I stopped to talk to her and realized this was the couple that I had heard spent some of their children's inheritance (my words) on 2 Levo's at the LBS. Great grand pa was riding a 2018 $7500 carbon Levo and ma a 2017 Comp.
I am guessing these riders were well into the 70's and it made me smile to see them out there.
It was the perfect scenario for assisted class 1 bikes on a trail system allowing class 1, but not 2 or 3.
I have been asking myself lately how many more years do I have in me.
I got my answer, plenty.
Highroad 2


----------



## levity (Oct 31, 2011)

That's just all wrong!


GPa should have made sure GMa was on the newer, higher spec bike.

(it's worth being mindful of the saying, "Happy wife, happy life")


----------



## Gutch (Dec 17, 2010)

My grandma got run over by a Levo, riding home from our house Christmas Eve, you could say there’s no such thing as Levo’s, but as for me and granpa we believe!


----------



## slapheadmofo (Jun 9, 2006)

Gutch said:


> My grandma got run over by a Levo, riding home from our house Christmas Eve, you could say there's no such thing as Levo's, but as for me and granpa we believe!

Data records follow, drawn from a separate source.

(** The header after the pointer to it is stored *)
Let M1 : memory := st M (pkt_nethdr pkt) ip.

Lemma recv_header c : arrived -> ldbs M ip 20 = header_block n p dst from proto c -> ldbs M1 ip 20 = header_block n p dst from proto c.
Proof.
  intros [] Hb. destruct ar_pkt0 as [_ Hp4]. pose proof (eq_refl : IPv4_HDR_LEN = 20). pose proof (eq_refl : sizeof_packet = 24).
  rewrite <- Hb. apply ldbs_ext. intros a Ha. apply ldb_st_ne; unfold pkt_nethdr; [|lia].
  clear - Hp4. Z.div_mod_to_equations. lia.
Qed.

Lemma recv_addrs c : ldbs M1 ip 20 = header_block n p dst from proto c ->
  ldbs M1 (ip_src ip) 4 = u8 <$> take 4 (na_addr from) /\ ldbs M1 (ip_dst ip) 4 = u8 <$> take 4 (na_addr dst).
Proof.
  intros Hb. assert (Ha : forall i l, (i + 4 <= 20)%nat -> take 4 (drop i (header_block n p dst from proto c)) = l ->
    ldbs M1 (ip + Z.of_nat i) 4 = l) by (intros i l Hi <-; by apply (ldbs_part _ _ 20)).
  unfold header_block in Ha.
  destruct (na_addr from) as [|s0 [|s1 [|s2 [|s3 sl]]]]; simpl in Hs; [lia..|].
  destruct (na_addr dst) as [|d0 [|d1 [|d2 [|d3 dl]]]]; simpl in Hd; [lia..|].
  split; [apply (Ha 12%nat)|apply (Ha 16%nat)]; done || lia.
Qed.

Lemma recv_run c mine : arrived -> ldbs M ip 20 = header_block n p dst from proto c -> chksum_of M ip 20 = Some 0 ->
  (len mod 256 =? 0) && (len / 256 <? 20) = false -> ipv4RecvDemux ifs (wire_addr garbage (na_addr dst)) = Some mine ->
  run (ipv4Recv nudp ntcp nraw devwrite snoopCapture clkcount gaddr garbage nifs pkt) s
  = if (mine : bool) then
      run (ipv4_proto nudp ntcp nraw devwrite snoopCapture clkcount gaddr garbage pkt
             (wire_addr garbage (na_addr from)) (wire_addr garbage (na_addr dst)) (u8 proto);; mret OK)
        (stack_mem s stripped)
    else run (st_net (rtRecv pkt)) (stack_mem s M1).
Proof.
  intros Har Hb Hc Hl Hm. pose proof (recv_header c Har Hb) as Hb1. destruct Har as [[Hp Hp4] Hip Hap Hnif Hifs Hfr0].
  pose proof (eq_refl : IPv4_HDR_LEN = 20) as HH. pose proof (eq_refl : sizeof_packet = 24) as HS.
  destruct Hroom as (_ & _ & _ & Hlen). fold len in Hlen.
  assert (Hc1 : chksum_of M1 ip 20 = Some 0).
  { rewrite <- Hc, !chksum_of_spec by lia. change (Z.to_nat 20) with 20%nat. by rewrite Hb1, Hb. }
  pose proof (block_valid n p dst from proto Hroom Hs Hd M1 ip c Hb1 Hc1) as Hv. fold len in Hv. rewrite Hl in Hv.
  destruct (block_fields n p dst from proto M1 ip c Hb1) as (Hver & Hlen1 & Hfr & Hpr). fold len in Hlen1.
  destruct (recv_addrs c Hb1) as [Hfrom Hdst].
  rewrite <- (stack_mem_self s) at 1. fold M. unfold ipv4Recv. rewrite (proj2 (Z.eqb_neq _ _) Hp).
  rewrite run_st_load, run_st_store. fold ip M1.
  rewrite (run_st_opt s M1 (fun n => ipv4RecvValid (mem (nkern n)) ip) true) by exact Hv. cbn [negb].
  rewrite !run_st_addr, Hdst, Hfrom.
  rewrite (run_st_opt s M1 _ mine).
  2: { change (netiftab (with_mem (snet s) M1)) with (netiftab (snet s)). rewrite Hifs. exact Hm. }
  destruct mine; cbn [negb]; [|done].
  rewrite (run_st_gets s M1 (fun M => ldh M (ip_flags_froff ip))), Hfr.
  change (negb (Z.land IPv4_FLAG_MF (net2hs 0) =? 0) || negb (Z.land (net2hs 0) IPv4_FROFF =? 0)) with false. cbv iota.
  rewrite (run_st_gets s M1 (fun M => ldh M (ip_len ip))), Hlen1, recv_len by lia.
  rewrite !run_st_load.
  assert (E1 : ld M1 (pkt_len pkt) = ld M (pkt_len pkt)) by (apply ld_st_ne; unfold pkt_nethdr, pkt_len; lia).
  assert (E2 : ld M1 (pkt_nif pkt) = ld M (pkt_nif pkt)) by (apply ld_st_ne; unfold pkt_nethdr, pkt_nif; lia).
  rewrite E1, E2.
  rewrite (run_st_nif s M1 _ nf) by exact Hnif. rewrite !u32_id by (unfold is_u32; lia).
  set (M2 := if len <? ld M (pkt_len pkt) - nf_linkhdrlen nf then st M1 (pkt_len pkt) (nf_linkhdrlen nf + len) else M1).
  assert (Hst : forall B (g : unit -> prog stack B),
    run ((if len <? ld M (pkt_len pkt) - nf_linkhdrlen nf then st_net (nstore (pkt_len pkt) (nf_linkhdrlen nf + len)) else mret tt)
           ≫= g) (stack_mem s M1) = run (g tt) (stack_mem s M2)).
  { intros B g. unfold M2. by destruct (len <? _). }
  rewrite Hst. clear Hst.
  assert (H2 : forall a, ip <= a < ip + 20 -> ldb M2 a = ldb M1 a).
  { intros a Hr. unfold M2. destruct (len <? _); [|done]. apply ldb_st_ne; unfold pkt_len; [|lia].
    clear - Hp4. Z.div_mod_to_equations. lia. }
  assert (Hcurr : ld M2 (pkt_curr pkt) = ip).
  { unfold M2, M1. destruct (len <? _); rewrite !ld_st_ne by (unfold pkt_len, pkt_nethdr, pkt_curr; lia); done. }
  rewrite (run_st_gets s M2 (fun M => ldb M (ip_ver_ihl ip))), H2, Hver by (unfold ip_ver_ihl; lia).
  rewrite run_st_load, Hcurr. change (Z.shiftl (Z.land 69 IPv4_IHL) 2) with 20. rewrite u32_id by (unfold is_u32; lia).
  rewrite run_st_store. change (st M2 (pkt_curr pkt) (ip + 20)) with stripped.
  rewrite (run_st_gets s stripped (fun M => ldb M (ip_proto ip))).
  assert (Hpr2 : ldb stripped (ip_proto ip) = u8 proto).
  { rewrite <- Hpr, <- (H2 (ip_proto ip)) by (unfold ip_proto; lia). apply ldb_st_ne; unfold pkt_curr, ip_proto; [|lia].
    clear - Hp4. Z.div_mod_to_equations. lia. }
  rewrite Hpr2. done.
Qed.

(** What the handler finds: the words of the record are set, everything else is as it was. *)
Lemma stripped_words : arrived -> ld stripped (pkt_nethdr pkt) = ip /\ ld stripped (pkt_curr pkt) = ip + IPv4_HDR_LEN /\
  ld stripped (pkt_len pkt) = nf_linkhdrlen nf + len /\
  (forall a, ~ pkt_len pkt <= a < pkt_curr pkt + 4 -> ldb stripped a = ldb M a).
Proof.
  intros [[_ Hp4] _ _ _ _ Hfr]. unfold stripped. split_and!.
  - rewrite ld_st_ne by (unfold pkt_nethdr, pkt_curr; lia). destruct (len <? _).
    + rewrite ld_st_ne by (unfold pkt_nethdr, pkt_len; lia). apply ld_st_eq.
    + apply ld_st_eq.
  - apply ld_st_eq.
  - rewrite ld_st_ne by (unfold pkt_len, pkt_curr; lia). destruct (Z.ltb_spec len (ld M (pkt_len pkt) - nf_linkhdrlen nf)).
    + apply ld_st_eq.
    + rewrite ld_st_ne by (unfold pkt_nethdr, pkt_len; lia). lia.
  - intros a Ha. assert (Hw : forall w, w mod 4 = 0 -> forall k, (w + 4 * k) mod 4 = 0)
      by (clear; intros; Z.div_mod_to_equations; lia).
    unfold pkt_len, pkt_curr, pkt_nethdr in *.
    rewrite ldb_st_ne by (try (apply (Hw pkt Hp4 4)); lia). destruct (len <? _);
      rewrite !ldb_st_ne by (try (apply (Hw pkt Hp4 1)); try (apply (Hw pkt Hp4 3)); lia); done.
Qed.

"You must spread some Reputation around before giving it to Gutch again"

I'll tell ya, my dad is 73 and sometimes he moves so slowly on his bike these days that I swear he must be screwing with the space time continuum somehow. 
I'd be interested to see how he would do on an e-bike.


----------



## fos'l (May 27, 2009)

SHM, according to some, he'd have Lance in his rear view mirror.


----------



## Lemonaid (May 13, 2013)

The national parks allow for assisted vehicles for the elderly and infirm. No argument there.


----------



## highroad 2 (Jan 24, 2017)

Do I qualify as elderly at 65?
Does lazy qualify as infirm?


----------



## slapheadmofo (Jun 9, 2006)

fos'l said:


> SHM, according to some, he'd have Lance in his rear view mirror.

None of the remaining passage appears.